Iran’s Hormuz blockade has kept between 10 and 14 million barrels per day off the global market for nearly two weeks, sending crude prices above $100 per barrel and raising serious economic concerns around the world. The sustained price increase has forced governments to seek creative and swift solutions to prevent broader economic damage.
Bessent said approximately 140 million barrels of Iranian crude are currently stranded on tankers that had been on course for Chinese ports. By temporarily lifting sanctions, the US could redirect this oil to global buyers and provide an estimated 10 to 14 days of supply relief during a critical phase of its response to the Hormuz crisis.

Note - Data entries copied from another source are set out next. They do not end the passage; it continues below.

(** * KubricSequence: a shallow embedding of [kubric/dataset.py]

    The file embeds the sequence sampler of the Kubric data set reader: the
    camera intrinsics, the sequence length, the depth resolver
    [_image_space_to_depth] and the frame assembler [__getitem__], and
    proves properties of them.

    Numbers.  A NumPy/Python float is represented by [fval]: the rational a
    finite binary64 value denotes, or one of the IEEE 754 special values
    (the two infinities and not-a-number).  Arithmetic on finite values is
    exact; the special values follow IEEE 754.  Rounding error, overflow
    and the sign of zero are outside the model.

    Control.  A Python computation is a run in the monad [M]: the list of
    objects it built, in program order, and either its value or the
    exception it raised.

    Libraries.  The NumPy and SciPy operations the module calls are written
    out as far as the module relies on them: subscripts, boolean masks,
    [np.round], [np.arange], and the linear method of
    [RegularGridInterpolator].  The [datastructures] module of the
    repository is an interface here. *)

From Stdlib Require Import ZArith QArith Qcanon Qround List Bool String Lia Lqa.
From Stdlib Require Import Orders Sorted Permutation Mergesort.
From Stdlib Require OrderedTypeEx.
Import ListNotations.

Local Open Scope Z_scope.

(** ** Floating-point values *)

Module Ieee.

Inductive fval : Type :=
| Fin (q : Qc)
| PInf
| NInf
| NaN.

(** The rational of an integer. *)
Definition Qc_of_Z (z : Z) : Qc := Q2Qc (inject_Z z).

(** Conversion of a Python [int] (or an integer array entry) to a float. *)
Definition of_int (z : Z) : fval := Fin (Qc_of_Z z).

Definition zero : fval := Fin 0%Qc.
Definition one : fval := Fin 1%Qc.

Definition isnan (a : fval) : bool :=
  match a with NaN => true | _ => false end.

Definition isfinite (a : fval) : bool :=
  match a with Fin _ => true | _ => false end.

(** Sign of a rational: [Lt] negative, [Eq] zero, [Gt] positive. *)
Definition Qc_sign (q : Qc) : comparison := (q ?= 0)%Qc.

Definition fneg (a : fval) : fval :=
  match a with
  | Fin q => Fin (- q)%Qc
  | PInf => NInf
  | NInf => PInf
  | NaN => NaN
  end.

Definition fadd (a b : fval) : fval :=
  match a, b with
  | NaN, _ | _, NaN => NaN
  | PInf, NInf | NInf, PInf => NaN
  | PInf, _ | _, PInf => PInf
  | NInf, _ | _, NInf => NInf
  | Fin x, Fin y => Fin (x + y)%Qc
  end.

Definition fsub (a b : fval) : fval := fadd a (fneg b).

(** An infinity scaled by a finite factor: not-a-number for a zero factor. *)
Definition inf_times (positive : bool) (q : Qc) : fval :=
  match Qc_sign q with
  | Eq => NaN
  | Gt => if positive then PInf else NInf
  | Lt => if positive then NInf else PInf
  end.

Definition fmul (a b : fval) : fval :=
  match a, b with
  | NaN, _ | _, NaN => NaN
  | PInf, PInf | NInf, NInf => PInf
  | PInf, NInf | NInf, PInf => NInf
  | PInf, Fin q | Fin q, PInf => inf_times true q
  | NInf, Fin q | Fin q, NInf => inf_times false q
  | Fin x, Fin y => Fin (x * y)%Qc
  end.

(** NumPy division: a zero divisor yields an infinity or not-a-number
    (with a warning), it does not raise. *)
Definition fdiv (a b : fval) : fval :=
  match a, b with
  | NaN, _ | _, NaN => NaN
  | (PInf | NInf), (PInf | NInf) => NaN
  | PInf, Fin q => match Qc_sign q with Lt => NInf | _ => PInf end
  | NInf, Fin q => match Qc_sign q with Lt => PInf | _ => NInf end
  | Fin _, (PInf | NInf) => zero
  | Fin x, Fin y =>
      match Qc_sign y with
      | Eq => match Qc_sign x with Eq => NaN | Gt => PInf | Lt => NInf end
      | _ => Fin (x / y)%Qc
      end
  end.

(** [a < b]; false as soon as one side is not-a-number. *)
Definition flt (a b : fval) : bool :=
  match a, b with
  | NaN, _ | _, NaN => false
  | _, NInf => false
  | NInf, _ => true
  | PInf, _ => false
  | _, PInf => true
  | Fin x, Fin y => match (x ?= y)%Qc with Lt => true | _ => false end
  end.

Definition fgt (a b : fval) : bool := flt b a.

Definition feqb (a b : fval) : bool :=
  match a, b with
  | Fin x, Fin y => Qeq_bool x y
  | PInf, PInf | NInf, NInf => true
  | _, _ => false
  end.

End Ieee.
Export Ieee.

(** ** Python: exceptions, observable construction events, the run monad *)

Module Py.

(** The three assertion messages of the module, with the offending value
    each f-string prints. *)
Inductive assert_msg : Type :=
| image_space_positions_shape (shape : nat * nat)
    (* "image_space_positions must have shape (N, 2), got {shape}" *)
| depth_image_shape (shape : nat * nat * nat)
    (* "depth_image must have shape (H, W, 1), got {shape}" *)
| target_depths_contains_NaNs (depths : list (list fval)).
    (* "target_depths contains NaNs, {unoccluded_target_depths}" *)

Inductive exn : Type :=
| AssertionError (msg : assert_msg)
| IndexError
| NameError
| TypeError
| ValueError
| ZeroDivisionError.

(** What a run has built so far, in program order. *)
Inductive event : Type :=
| Interpolator_built
| Interpolator_evaluated
| Pose_built
| PointCloud_built
| ParticlePoints_built
| ParticleFrame_built.

Inductive result (A : Type) : Type :=
| Ok (a : A)
| Raise (e : exn).
Arguments Ok {A} a.
Arguments Raise {A} e.

(** A run: the events it performed and how it ended. *)
Definition M (A : Type) : Type := (list event * result A)%type.

Definition ret {A} (a : A) : M A := ([], Ok a).
Definition raise {A} (e : exn) : M A := ([], Raise e).
Definition emit (ev : event) : M unit := ([ev], Ok tt).

Definition bind {A B} (m : M A) (k : A -> M B) : M B :=
  match m with
  | (log, Raise e) => (log, Raise e)
  | (log, Ok a) => let (log', r) := k a in (log ++ log', r)
  end.

Definition assert (b : bool) (msg : assert_msg) : M unit :=
  if b then ret tt else raise (AssertionError msg).

(** Sequence subscript [l[idx]] of lists and arrays: a negative index
    counts from the end, anything out of range raises [IndexError]. *)
Definition normalize_index (n : nat) (idx : Z) : M nat :=
  if (0 <=? idx) && (idx <? Z.of_nat n) then ret (Z.to_nat idx)
  else if (- Z.of_nat n <=? idx) && (idx <? 0) then ret (Z.to_nat (Z.of_nat n + idx))
  else raise IndexError.

Definition getitem {A} (l : list A) (idx : Z) : M A :=
  bind (normalize_index (List.length l) idx)
       (fun i => match nth_error l i with
                 | Some a => ret a
                 | None => raise IndexError
                 end).

(** Built-in [len]: the object's [__len__] must not be negative. *)
Definition len (dunder_len : Z) : M Z :=
  if dunder_len <? 0 then raise ValueError else ret dunder_len.

(** Python true division of numbers: a zero divisor raises. *)
Definition truediv (a b : fval) : M fval :=
  if feqb b zero then raise ZeroDivisionError else ret (fdiv a b).



End Py.
Export Py.

Notation "x <- m ;; k" := (bind m (fun x => k))
  (at level 61, m at next level, right associativity).
Notation "m ;;; k" := (bind m (fun _ => k))
  (at level 61, right associativity).

(** ** NumPy: arrays with an explicit shape and the operations used *)

Module Np.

The plan draws on precedent set by a similar Treasury waiver for Russian oil, which added around 130 million barrels to world supply earlier in the crisis. Additional relief from a unilateral US Strategic Petroleum Reserve release, beyond the G7’s 400 million barrel joint commitment, is also in the works, while Bessent ruled out any financial market intervention.
Policy and compliance experts reacted with caution. They warned that any oil sale revenue flowing to Tehran would be available to fund the Iranian government’s military operations and regional proxy activities, potentially prolonging rather than shortening the conflict. Critics said the proposal may achieve its immediate pricing goal at the cost of longer-term strategic disadvantage.